Private detective Jerry Church (Patrick Knowles) and neighbour Kit Logan (Anne Gwynne) in The Strange Case of Doctor Rx (1942)
Private detective Jerry Church (Patrick Knowles) and neighbour Kit Logan (Anne Gwynne)

Much of the comedy in the show is provided by Mantan Moreland, an African-American actor who was popular in supporting parts during the era. Moreland is cast in the role of the Black man who is comically cowardly and not too bright – a racist nevertheless popular cliche of the era (you rarely saw African-American characters cast as anything else during the 1930s and 40s). That aside, Moreland does produce some of the best laughs with his droll deadpan delivery.

The other name that raises eyebrows is that of Shemp Howard – no less than one of the Howard Brothers, better known as the Three Stooges. (Shemp had been part of the original Stooges stage act and went his own way as a solo actor for several years after the first Stooges short films, before rejoining the group in 1947 after Curly was sidelined with a stroke). Howard has a drolly amusing role as a detective who is obsessed with alcohol. There is a priceless scene – seemingly wholly improvised – with him trying to persuade Mantan Moreland to give him some of Patric Knowles’s alcohol, which ends in an impromptu game of craps in the kitchen and then a losing Howard threatening to bust Moreland for running an illegal gambling operation.

The film casts Lionel Atwill who came to fame as the wooden armed police inspector in Son of Frankenstein (1939) and went onto a number of other roles in Universal’s Frankenstein series and other horror films throughout this decade. Atwill is outfitted with a pair of Coke bottle glasses that seem to act as a screaming red neon headline saying Guilty the moment he turns up to offer medical aid to the victim who dies moments later. (One of the surprises of the film – again evidence of the completely random script – is that Atwill doesn’t turn out to be guilty and, as revealed by the final scene, is in fact a dupe aiding the police to expose the real suspect).

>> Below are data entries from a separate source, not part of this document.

Lemma go_to_sleep_sinv me i ch k s :
  crit me (Some i) s →
  k = KSleep true ∨ (∃ want, k = KWait want ∧ ch = CProc i ∧
      ∀ j q, procs s !! j = Some q → parent q = Some i → matches want q → state q ≠ ZOMBIE) →
  wlp (go_to_sleep me ch k) (λ _ s', sinv s' ∧ asleep i s') s.
Proof.
  intros C Hk. pose proof C as (_ & _ & _ & (cc & Hc & Hp & _)).
  apply wlp_bind, wlp_myproc. intros c j Hc' Hj. simplify_eq.
  destruct (crit_running _ _ _ C) as (p & Hpp & Hrun).
  eapply wlp_mono.
  - eapply wlp_stop; eauto; try done; destruct Hk as [->|(w & -> & ? & ?)];
      (by intros [?|?]) || naive_solver.
  - intros [] s2 [I2 E2]. split; [done|]. eexists. rewrite E2. split; [by apply alter_at|done].
Qed.

(** Taking and giving back another lock. *)
Lemma acquire_other_sinv me i s :
  sinv s → on me (Some i) s → wlp (acquire_other me) (λ _ s', sinv s' ∧ on me (Some i) s') s.
Proof.
  intros (T & R & L) Ho. pose proof Ho as (cc & Hc & Hp & Hs).
  destruct (l_cli _ _ _ L _ _ Hc) as [Hn _].
  eapply wlp_on_cpu; [done|]. intros [] v ->%Spin.pushcli_post.
  split; [|by apply on_int]. split_and!; [done|by apply rmap_int|].
  eapply lkst_int; eauto; cbn; done || lia.
Qed.

Lemma release_other_sinv me i s :
  sinv s → on me (Some i) s → wlp (release_other me) (λ _ s', sinv s' ∧ on me (Some i) s') s.
Proof.
  intros (T & R & L) Ho. pose proof Ho as (cc & Hc & Hp & Hs).
  eapply wlp_on_cpu; [done|]. intros [] v (_ & ? & ? & ?)%Spin.popcli_post.
  split; [|by apply on_int]. split_and!; [done|by apply rmap_int|].
  eapply lkst_int; eauto; done || lia.
Qed.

Patrick Knowles is wheeled away to the killer's laboratory while their gorilla looks on in The Strange Case of Doctor Rx (1942)
Patrick Knowles is wheeled away to the killer’s laboratory while their gorilla looks on

Much of the script doesn’t make sense – ie. Patrick Knowles is hired to investigate the murders by [PLOT SPOILERS] the person who turns out to have been the killer all along. That also leaves the question of exactly why a lawyer is engaged in a series of mad science experiments – Lionel Atwill is at least a doctor and could be seen doing them by a stretch of the imagination – but this strains credibility. At other points, Anne Gwynne just decides to go off and conduct her own investigation after finding a note left in Patric Knowles’ coat pocket. Not to mention that we are given no credible reason whatsoever why she decides to bug Knowles’ apartment – upon his discovering her having done so, the natural reaction to this seems for them to go and get married overnight!

William Nigh was a B-movie director from the era, best known for the Mr Wong series of detective films. He made sporadic other ventures into genre material with one other mad scientist film The Ape (1940) starring Boris Karloff, as well as the Old Dark House comedy The Ghost and the Guest (1943) and the non-genre spy film Black Dragons (1942) with Bela Lugosi as a revenge-seeking Nazi plastic surgeon.